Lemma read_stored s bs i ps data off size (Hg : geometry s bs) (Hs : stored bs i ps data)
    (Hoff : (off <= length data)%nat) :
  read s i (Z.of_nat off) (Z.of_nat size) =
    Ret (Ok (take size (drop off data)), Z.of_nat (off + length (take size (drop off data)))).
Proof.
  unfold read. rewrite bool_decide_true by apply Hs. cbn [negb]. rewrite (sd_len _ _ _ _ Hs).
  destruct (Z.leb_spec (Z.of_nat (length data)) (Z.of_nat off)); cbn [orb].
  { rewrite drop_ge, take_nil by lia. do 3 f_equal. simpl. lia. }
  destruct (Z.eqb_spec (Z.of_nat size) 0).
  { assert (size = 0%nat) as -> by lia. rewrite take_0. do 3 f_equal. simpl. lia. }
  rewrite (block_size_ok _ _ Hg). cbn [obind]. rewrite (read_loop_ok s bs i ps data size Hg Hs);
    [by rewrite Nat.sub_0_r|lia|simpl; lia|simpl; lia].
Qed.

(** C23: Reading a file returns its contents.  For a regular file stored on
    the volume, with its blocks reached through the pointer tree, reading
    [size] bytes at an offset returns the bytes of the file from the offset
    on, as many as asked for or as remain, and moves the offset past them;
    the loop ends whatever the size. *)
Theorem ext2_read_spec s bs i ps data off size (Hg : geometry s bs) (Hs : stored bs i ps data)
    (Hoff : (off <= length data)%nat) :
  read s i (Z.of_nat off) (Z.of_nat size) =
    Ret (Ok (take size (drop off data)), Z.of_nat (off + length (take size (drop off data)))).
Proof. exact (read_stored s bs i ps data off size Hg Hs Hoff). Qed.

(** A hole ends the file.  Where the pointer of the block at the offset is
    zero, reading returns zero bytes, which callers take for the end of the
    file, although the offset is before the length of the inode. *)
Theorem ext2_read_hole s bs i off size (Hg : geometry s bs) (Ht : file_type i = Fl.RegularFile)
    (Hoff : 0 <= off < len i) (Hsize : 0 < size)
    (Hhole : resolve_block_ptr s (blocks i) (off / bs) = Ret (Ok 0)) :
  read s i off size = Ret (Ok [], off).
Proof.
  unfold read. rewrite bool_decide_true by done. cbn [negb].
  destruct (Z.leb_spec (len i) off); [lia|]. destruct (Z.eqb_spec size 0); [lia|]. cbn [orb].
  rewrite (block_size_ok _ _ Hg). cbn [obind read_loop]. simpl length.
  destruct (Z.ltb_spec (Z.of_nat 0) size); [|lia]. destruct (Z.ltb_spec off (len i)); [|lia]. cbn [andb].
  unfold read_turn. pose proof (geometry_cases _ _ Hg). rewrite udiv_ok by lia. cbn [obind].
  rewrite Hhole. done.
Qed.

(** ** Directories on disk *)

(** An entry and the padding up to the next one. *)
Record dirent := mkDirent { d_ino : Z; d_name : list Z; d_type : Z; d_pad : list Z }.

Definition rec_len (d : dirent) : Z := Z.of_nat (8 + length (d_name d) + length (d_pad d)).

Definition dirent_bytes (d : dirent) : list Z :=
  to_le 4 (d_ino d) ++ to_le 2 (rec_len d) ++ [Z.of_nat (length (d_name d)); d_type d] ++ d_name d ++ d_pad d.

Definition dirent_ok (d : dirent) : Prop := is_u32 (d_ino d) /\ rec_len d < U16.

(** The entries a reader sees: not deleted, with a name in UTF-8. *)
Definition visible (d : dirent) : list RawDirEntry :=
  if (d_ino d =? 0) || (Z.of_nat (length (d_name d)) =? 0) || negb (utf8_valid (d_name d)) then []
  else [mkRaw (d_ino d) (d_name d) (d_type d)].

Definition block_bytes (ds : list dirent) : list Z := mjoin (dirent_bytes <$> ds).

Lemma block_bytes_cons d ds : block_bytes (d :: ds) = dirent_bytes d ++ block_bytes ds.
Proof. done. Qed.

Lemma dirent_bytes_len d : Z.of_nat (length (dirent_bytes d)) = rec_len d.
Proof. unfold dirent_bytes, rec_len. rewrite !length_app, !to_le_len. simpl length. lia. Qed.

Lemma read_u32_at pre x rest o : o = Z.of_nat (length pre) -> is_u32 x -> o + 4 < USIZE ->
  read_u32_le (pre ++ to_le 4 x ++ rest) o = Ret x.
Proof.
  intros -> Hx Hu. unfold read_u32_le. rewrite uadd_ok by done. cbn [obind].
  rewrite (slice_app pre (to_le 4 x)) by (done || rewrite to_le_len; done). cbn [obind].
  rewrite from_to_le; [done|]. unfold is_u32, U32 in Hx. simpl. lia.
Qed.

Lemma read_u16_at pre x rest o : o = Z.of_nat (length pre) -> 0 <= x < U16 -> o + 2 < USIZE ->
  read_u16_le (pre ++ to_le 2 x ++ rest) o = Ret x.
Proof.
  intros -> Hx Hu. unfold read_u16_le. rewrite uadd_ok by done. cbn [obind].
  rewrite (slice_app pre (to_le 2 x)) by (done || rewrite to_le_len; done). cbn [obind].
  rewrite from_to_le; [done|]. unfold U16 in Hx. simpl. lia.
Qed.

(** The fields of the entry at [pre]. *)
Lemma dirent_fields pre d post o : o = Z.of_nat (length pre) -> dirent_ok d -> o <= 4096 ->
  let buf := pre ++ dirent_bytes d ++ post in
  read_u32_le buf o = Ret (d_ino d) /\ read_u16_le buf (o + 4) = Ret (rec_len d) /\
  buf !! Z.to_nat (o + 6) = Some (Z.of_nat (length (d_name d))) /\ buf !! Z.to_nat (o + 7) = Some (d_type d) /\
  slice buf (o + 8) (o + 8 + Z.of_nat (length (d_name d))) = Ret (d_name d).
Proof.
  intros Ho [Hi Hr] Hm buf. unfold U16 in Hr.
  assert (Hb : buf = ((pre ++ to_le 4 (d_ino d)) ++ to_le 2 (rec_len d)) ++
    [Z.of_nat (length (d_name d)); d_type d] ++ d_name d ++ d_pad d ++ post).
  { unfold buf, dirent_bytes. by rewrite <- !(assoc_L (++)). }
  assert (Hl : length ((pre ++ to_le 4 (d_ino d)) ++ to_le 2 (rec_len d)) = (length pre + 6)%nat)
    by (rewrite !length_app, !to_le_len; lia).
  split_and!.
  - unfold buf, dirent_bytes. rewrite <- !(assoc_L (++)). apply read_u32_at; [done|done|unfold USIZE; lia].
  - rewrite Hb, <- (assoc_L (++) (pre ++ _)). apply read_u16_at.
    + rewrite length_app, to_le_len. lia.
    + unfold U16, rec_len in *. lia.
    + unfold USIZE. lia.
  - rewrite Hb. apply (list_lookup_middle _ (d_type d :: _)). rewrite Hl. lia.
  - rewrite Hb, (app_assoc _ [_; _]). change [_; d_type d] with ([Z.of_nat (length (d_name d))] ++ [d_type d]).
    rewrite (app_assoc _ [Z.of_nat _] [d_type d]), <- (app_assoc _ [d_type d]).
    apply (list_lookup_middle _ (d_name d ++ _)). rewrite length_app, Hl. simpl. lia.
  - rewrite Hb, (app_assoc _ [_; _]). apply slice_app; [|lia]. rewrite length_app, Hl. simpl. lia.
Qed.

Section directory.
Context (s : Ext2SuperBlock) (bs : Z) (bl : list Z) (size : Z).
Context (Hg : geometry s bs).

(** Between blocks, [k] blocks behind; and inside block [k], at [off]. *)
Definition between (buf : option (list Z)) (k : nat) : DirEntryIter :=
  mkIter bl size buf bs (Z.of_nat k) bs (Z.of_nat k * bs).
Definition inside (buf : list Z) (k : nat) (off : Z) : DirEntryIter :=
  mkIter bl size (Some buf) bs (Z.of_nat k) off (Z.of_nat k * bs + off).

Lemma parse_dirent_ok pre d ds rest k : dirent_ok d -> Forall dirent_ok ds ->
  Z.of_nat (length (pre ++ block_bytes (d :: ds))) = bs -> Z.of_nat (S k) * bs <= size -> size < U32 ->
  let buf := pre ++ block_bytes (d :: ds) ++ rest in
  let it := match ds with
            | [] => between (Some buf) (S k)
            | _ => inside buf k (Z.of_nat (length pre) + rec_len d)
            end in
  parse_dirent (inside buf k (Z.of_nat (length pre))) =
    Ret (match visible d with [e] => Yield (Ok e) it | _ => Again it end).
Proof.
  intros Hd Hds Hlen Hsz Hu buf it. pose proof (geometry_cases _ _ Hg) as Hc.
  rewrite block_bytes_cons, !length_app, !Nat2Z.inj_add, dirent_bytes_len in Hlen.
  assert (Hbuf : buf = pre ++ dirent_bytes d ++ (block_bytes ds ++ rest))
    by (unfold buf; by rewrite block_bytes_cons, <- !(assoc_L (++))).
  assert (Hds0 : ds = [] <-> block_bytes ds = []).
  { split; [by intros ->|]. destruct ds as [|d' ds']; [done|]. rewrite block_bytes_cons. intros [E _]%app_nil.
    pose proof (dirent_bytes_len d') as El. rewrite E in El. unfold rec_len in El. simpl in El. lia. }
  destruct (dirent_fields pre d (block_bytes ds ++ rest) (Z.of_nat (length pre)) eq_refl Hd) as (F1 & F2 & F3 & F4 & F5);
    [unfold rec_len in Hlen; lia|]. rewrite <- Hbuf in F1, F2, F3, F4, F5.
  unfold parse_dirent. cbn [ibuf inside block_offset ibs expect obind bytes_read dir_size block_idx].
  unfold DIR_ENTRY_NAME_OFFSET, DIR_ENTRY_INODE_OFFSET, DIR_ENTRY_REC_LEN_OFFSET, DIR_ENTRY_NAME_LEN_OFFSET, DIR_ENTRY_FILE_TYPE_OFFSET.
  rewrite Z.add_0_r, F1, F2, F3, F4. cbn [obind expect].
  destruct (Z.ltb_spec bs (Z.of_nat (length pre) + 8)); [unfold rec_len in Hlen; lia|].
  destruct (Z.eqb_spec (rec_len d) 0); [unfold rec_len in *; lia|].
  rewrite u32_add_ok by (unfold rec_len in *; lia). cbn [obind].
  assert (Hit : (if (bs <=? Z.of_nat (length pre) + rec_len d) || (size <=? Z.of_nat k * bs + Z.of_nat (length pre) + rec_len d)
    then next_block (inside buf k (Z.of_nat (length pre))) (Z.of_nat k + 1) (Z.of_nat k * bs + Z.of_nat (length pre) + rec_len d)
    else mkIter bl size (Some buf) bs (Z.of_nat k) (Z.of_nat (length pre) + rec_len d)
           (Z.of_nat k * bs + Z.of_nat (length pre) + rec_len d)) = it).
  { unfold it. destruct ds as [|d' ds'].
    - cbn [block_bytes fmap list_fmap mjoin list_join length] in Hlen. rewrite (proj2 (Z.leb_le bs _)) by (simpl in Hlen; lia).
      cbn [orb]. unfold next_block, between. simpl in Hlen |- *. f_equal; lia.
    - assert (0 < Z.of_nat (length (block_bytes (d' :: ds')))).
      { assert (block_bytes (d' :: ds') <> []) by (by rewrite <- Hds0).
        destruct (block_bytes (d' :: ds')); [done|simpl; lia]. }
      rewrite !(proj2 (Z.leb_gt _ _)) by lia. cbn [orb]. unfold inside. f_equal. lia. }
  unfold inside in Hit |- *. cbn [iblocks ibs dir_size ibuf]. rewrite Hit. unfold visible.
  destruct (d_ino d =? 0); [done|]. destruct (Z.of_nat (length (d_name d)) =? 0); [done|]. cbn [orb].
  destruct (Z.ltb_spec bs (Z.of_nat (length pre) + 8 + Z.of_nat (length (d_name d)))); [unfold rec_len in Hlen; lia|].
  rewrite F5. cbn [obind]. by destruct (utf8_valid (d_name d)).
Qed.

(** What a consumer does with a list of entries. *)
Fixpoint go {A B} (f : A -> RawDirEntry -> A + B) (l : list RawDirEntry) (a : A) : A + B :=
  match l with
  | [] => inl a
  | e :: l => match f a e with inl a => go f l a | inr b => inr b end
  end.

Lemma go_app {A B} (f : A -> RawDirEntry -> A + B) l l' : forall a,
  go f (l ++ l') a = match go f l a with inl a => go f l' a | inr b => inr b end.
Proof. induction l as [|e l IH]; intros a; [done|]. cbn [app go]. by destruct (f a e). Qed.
※ ※ ※
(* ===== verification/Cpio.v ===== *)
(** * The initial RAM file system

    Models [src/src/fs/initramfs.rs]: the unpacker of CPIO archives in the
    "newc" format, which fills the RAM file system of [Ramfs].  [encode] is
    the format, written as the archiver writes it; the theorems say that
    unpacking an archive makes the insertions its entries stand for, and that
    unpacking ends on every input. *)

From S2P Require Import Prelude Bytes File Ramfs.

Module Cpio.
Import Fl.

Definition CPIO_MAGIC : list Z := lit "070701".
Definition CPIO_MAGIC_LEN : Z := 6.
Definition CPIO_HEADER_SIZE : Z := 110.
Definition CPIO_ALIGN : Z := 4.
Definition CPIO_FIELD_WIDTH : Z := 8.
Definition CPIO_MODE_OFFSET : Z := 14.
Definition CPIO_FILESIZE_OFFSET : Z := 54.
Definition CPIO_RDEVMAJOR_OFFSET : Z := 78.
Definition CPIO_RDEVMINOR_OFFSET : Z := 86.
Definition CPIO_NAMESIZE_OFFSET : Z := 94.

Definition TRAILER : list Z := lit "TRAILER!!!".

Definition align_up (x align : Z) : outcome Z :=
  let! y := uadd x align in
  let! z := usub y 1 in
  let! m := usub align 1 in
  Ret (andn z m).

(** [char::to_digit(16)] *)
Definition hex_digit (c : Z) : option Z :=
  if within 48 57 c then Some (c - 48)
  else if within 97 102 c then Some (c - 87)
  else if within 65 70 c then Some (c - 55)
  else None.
※ ※ ※
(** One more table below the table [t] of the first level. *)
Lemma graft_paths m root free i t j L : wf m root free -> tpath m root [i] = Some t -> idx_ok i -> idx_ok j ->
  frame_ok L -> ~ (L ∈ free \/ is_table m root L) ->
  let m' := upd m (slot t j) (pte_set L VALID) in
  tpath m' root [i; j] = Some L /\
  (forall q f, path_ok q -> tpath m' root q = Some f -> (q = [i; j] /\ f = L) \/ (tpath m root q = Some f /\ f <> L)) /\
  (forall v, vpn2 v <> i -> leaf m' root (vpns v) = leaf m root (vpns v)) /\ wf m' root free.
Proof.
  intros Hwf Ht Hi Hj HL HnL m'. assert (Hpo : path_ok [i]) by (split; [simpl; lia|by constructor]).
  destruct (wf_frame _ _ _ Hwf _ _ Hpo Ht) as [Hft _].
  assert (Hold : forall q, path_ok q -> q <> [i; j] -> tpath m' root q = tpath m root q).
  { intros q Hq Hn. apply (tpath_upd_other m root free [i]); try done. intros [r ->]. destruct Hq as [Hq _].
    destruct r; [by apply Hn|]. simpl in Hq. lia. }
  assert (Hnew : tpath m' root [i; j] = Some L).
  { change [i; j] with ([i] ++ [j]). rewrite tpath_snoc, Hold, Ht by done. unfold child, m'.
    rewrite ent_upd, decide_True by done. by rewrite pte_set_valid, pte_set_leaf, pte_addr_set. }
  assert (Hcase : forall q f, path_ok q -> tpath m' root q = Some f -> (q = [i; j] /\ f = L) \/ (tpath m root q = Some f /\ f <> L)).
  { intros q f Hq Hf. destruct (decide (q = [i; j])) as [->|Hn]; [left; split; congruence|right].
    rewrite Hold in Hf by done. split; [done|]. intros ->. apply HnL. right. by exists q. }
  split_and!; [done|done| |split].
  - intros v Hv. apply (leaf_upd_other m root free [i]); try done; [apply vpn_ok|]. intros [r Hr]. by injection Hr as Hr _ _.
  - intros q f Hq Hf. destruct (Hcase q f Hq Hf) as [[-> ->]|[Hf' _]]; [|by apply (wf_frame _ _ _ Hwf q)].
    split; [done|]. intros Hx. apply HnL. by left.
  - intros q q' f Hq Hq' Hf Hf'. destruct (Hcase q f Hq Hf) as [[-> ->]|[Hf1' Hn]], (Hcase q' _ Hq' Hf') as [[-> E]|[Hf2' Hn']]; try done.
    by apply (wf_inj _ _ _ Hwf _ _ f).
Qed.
※ ※ ※
WHAT YOU ARE ASKED TO DO: From the records above, transcribe without alteration every line from the one with "(** One more" to the one with "let m' := upd", inclusive.

WRITTEN REPLY:
(** One more table below the table [t] of the first level. *)
Lemma graft_paths m root free i t j L : wf m root free -> tpath m root [i] = Some t -> idx_ok i -> idx_ok j ->
  frame_ok L -> ~ (L ∈ free \/ is_table m root L) ->
  let m' := upd m (slot t j) (pte_set L VALID) in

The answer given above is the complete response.